Due to the absence of a control group without a treatment and the fact that the efficacy of blinding was not assessed, we could not ensure that the observed improvements were not due to the natural history of NSSP or a placebo effect.

The use of two techniques of manual therapy not evaluated in any previous randomized controlled trial made it difficult to provide a comparison of the present research with previous published studies.

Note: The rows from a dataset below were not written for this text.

(** ** The closing report *)

(** The mass handed to [radius_containing_mass] is [(1 - t)] times the
    disk mass, so the ratio under the logarithm is the accumulated loss
    [t] itself. *)
Lemma report_line_value (U : amuse_units) (particles : list Star)
    (t : R) (pos : nat) (ss : Star) (R_char M : R) :
  nth_error particles pos = Some ss ->
  disk_radius ss = Some R_char ->
  disk_mass ss = Some M ->
  0 < R_char ->
  0 < M * MJupiter_per_MSun U ->
  (0 < t ->
   report_line U particles (t, pos) =
   Ok (R_char, Finite (R_char * ln (1 / t)))) /\
  (t = 0 -> report_line U particles (t, pos) = Ok (R_char, PosInf)).
Proof.
  intros Hpos HR HM HRpos HMpos.
  assert (Hratio : 1 - (1 - t) * M * MJupiter_per_MSun U
                       / (M * MJupiter_per_MSun U) = t).
  { unfold Rdiv. rewrite (Rmult_assoc (1 - t)), (Rmult_assoc (1 - t)).
    rewrite Rinv_r by lra. ring. }
  assert (Hrun : report_line U particles (t, pos) =
                 Ok (R_char,
                     np_mul (Finite R_char)
                       (np_log (np_div (Finite 1) (Finite t))))).
  { unfold report_line, getitem. rewrite Hpos. cbn [bind].
    rewrite HR, HM. cbn [bind attribute].
    unfold radius_containing_mass. rewrite HR, HM. cbn [bind attribute].
    cbn [np_div]. rewrite Reqb_false by lra. cbn [np_sub].
    rewrite Hratio. reflexivity. }
  rewrite Hrun. split.
  - intros Ht. cbn [np_div]. rewrite Reqb_false by lra. cbn [np_log].
    assert (Hinv : 0 < 1 / t)
      by (unfold Rdiv; rewrite Rmult_1_l; apply Rinv_0_lt_compat; exact Ht).
    rewrite Rltb_true by exact Hinv. reflexivity.
  - intros ->. cbn [np_div]. rewrite Reqb_true by reflexivity.
    unfold signed_inf at 1. rewrite Reqb_false by lra.
    rewrite Rltb_true by lra. cbn [np_log np_mul].
    unfold signed_inf. rewrite Reqb_false by lra. rewrite Rltb_true by lra.
    reflexivity.
Qed.

Lemma map_result_ok {A B : Type} (f : A -> result B) (P : A -> B -> Prop)
    (l : list A) :
  (forall a, In a l -> exists b, f a = Ok b /\ P a b) ->
  exists bs, map_result f l = Ok bs /\ Forall2 P l bs.
Proof.
  induction l as [| a rest IH]; intros H.
  - exists []. split; [reflexivity | constructor].
  - destruct (H a (or_introl eq_refl)) as (b & Hb & Pb).
    destruct IH as (bs & Hbs & Pbs); [intros u Hu; apply H; right; exact Hu |].
    exists (b :: bs). split; [| constructor; assumption].
    cbn [map_result]. rewrite Hb. cbn [bind]. rewrite Hbs. reflexivity.
Qed.

Lemma small_star_disk_values (particles : list Star) (pos : nat) :
  In pos (small_stars particles) ->
  exists s s0,
    nth_error particles pos = Some s /\
    nth_error (assign_disks particles) pos = Some s0 /\
    stellar_mass s0 = stellar_mass s /\
    disk_mass s0 = Some (0.1 * stellar_mass s) /\
    disk_radius s0 = Some (100 * sqrt (stellar_mass s)).
Proof.
  intros Hin. pose proof Hin as Hin'. apply small_stars_In in Hin'.
  destruct Hin' as (s & Hs & Hlt).
  assert (Hnb : mem_nat pos (bright_stars particles) = false).
  { apply mem_nat_not_In. intros Hb. apply bright_stars_In in Hb.
    destruct Hb as (s' & Hs' & Hgt). assert (s' = s) by congruence.
    subst s'. lra. }
  apply mem_nat_In in Hin.
  exists s. unfold assign_disks. rewrite !assign_nth, Hs, Hin, Hnb.
  cbn [option_map]. eexists. split; [reflexivity |].
  split; [reflexivity |].
  destruct s as [px py pz m [dm |] [dr |]]; repeat split.
Qed.

(** X19: the closing report of a run that returns has one line per small
    star; a line shows the star's disk radius [100 * sqrt m] and, as
    recomputed radius, that radius times [ln (1 / t)] for an accumulated
    loss [t > 0], and an infinity for a star that has lost nothing.  The
    recomputed radius does not depend on the disk mass.  The run does
    return on a grid file with two data lines or more, for a cluster with a
    bright star none of whose small stars is ever at the place of a bright
    star. *)
Theorem final_report_lines (U : amuse_units) (W : collaborators)
    (grid : list grid_row) (t_end : R) (particles : list Star) :
  0 < MJupiter_per_MSun U ->
  (forall s, In s particles -> 0 < stellar_mass s) ->
  (forall n st,
     main_loop n U W grid t_end particles = Ok st ->
     exists lines,
       final_report U (small_stars particles) st = Ok lines /\
       length lines = length (small_stars particles) /\
       Forall2 (report_of particles)
         (combine (time_total_mass_loss st) (small_stars particles)) lines) /\
  ((2 <= length grid)%nat ->
   bright_stars particles <> [] ->
   never_meet W particles ->
   forall n, exists st, main_loop n U W grid t_end particles = Ok st).
Proof.
  intros Hc Hmass. split.
  2: { intros Hgrid _ Hmeet n.
       destruct (main_loop_returns U W grid t_end particles n Hgrid Hmeet)
         as (st & Hrun & _).
       exists st. exact Hrun. }
  intros n st Hrun.
  pose proof (main_loop_fits _ _ _ _ _ _ _ Hrun) as (Hlen & Hdisk & Hacc).
  destruct (map_result_ok (report_line U (stars st)) (report_of particles)
              (combine (time_total_mass_loss st) (small_stars particles)))
    as (lines & Hlines & Hall).
  { intros [t pos] Hin. apply in_combine_r in Hin.
    destruct (Hdisk pos Hin) as (ss & Hss & _).
    destruct (attributes_kept U W grid t_end particles n st Hrun pos ss Hss)
      as (s0 & Hs0 & E1 & E2 & E3).
    destruct (small_star_disk_values particles pos Hin)
      as (s & s0' & Hs & Hs0' & F1 & F2 & F3).
    assert (s0' = s0) by congruence. subst s0'.
    assert (Hm : 0 < stellar_mass s)
      by (apply Hmass; eapply nth_error_In; eauto).
    assert (HR : 0 < 100 * sqrt (stellar_mass s))
      by (pose proof (sqrt_lt_R0 _ Hm); lra).
    assert (HM : 0 < 0.1 * stellar_mass s * MJupiter_per_MSun U) by nra.
    assert (Er : disk_radius ss = Some (100 * sqrt (stellar_mass s)))
      by congruence.
    assert (Em : disk_mass ss = Some (0.1 * stellar_mass s)) by congruence.
    destruct (report_line_value U (stars st) t pos ss
                (100 * sqrt (stellar_mass s)) (0.1 * stellar_mass s) Hss
                Er Em HR HM) as [Hpos Hzero].
    destruct (Rlt_dec 0 t) as [Ht | Ht].
    - eexists. split; [apply Hpos; exact Ht |].
      exists s. cbn [fst snd]. split; [exact Hs |]. split; [reflexivity |].
      split; [reflexivity | intros E; lra].
    - destruct (Req_dec_T t 0) as [E | N].
      + eexists. split; [apply Hzero; exact E |].
        exists s. cbn [fst snd]. split; [exact Hs |]. split; [reflexivity |].
        split; [intros H; lra | reflexivity].
      + (* a negative entry: the line is still produced *)
        unfold report_line, getitem. rewrite Hss. cbn [bind].
        rewrite Er, Em. cbn [bind attribute]. unfold radius_containing_mass.
        rewrite Er, Em.
        cbn [bind attribute]. eexists. split; [reflexivity |].
        exists s. cbn [fst snd]. split; [exact Hs |]. split; [reflexivity |].
        split; intros H; lra. }
  exists lines. split; [exact Hlines |].
  split; [| exact Hall].
  rewrite <- (Forall2_length Hall), length_combine, Hacc.
  apply Nat.min_id.
Qed.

Although no significant between-group differences in the outcome measures were found, other techniques of manual therapy could add benefits to a program of therapeutic exercise in patients with NSSP.

Due to the inherent characteristics of the participants, the results obtained here should be evaluated with caution and not be transferred to other population groups.

The variability of the pathologies associated with NSSP was not taken into account when the selecting criteria were applied.

6. Conclusions

The addition of the two manual therapy techniques used in the present study to a therapeutic exercise program did not seem to add benefits to the management of subjects with NSSP. Further research is needed to evaluate other types of techniques of manual therapy at mid-term and long-term follow-ups to clarify the role of manual therapy in the management of NSSP.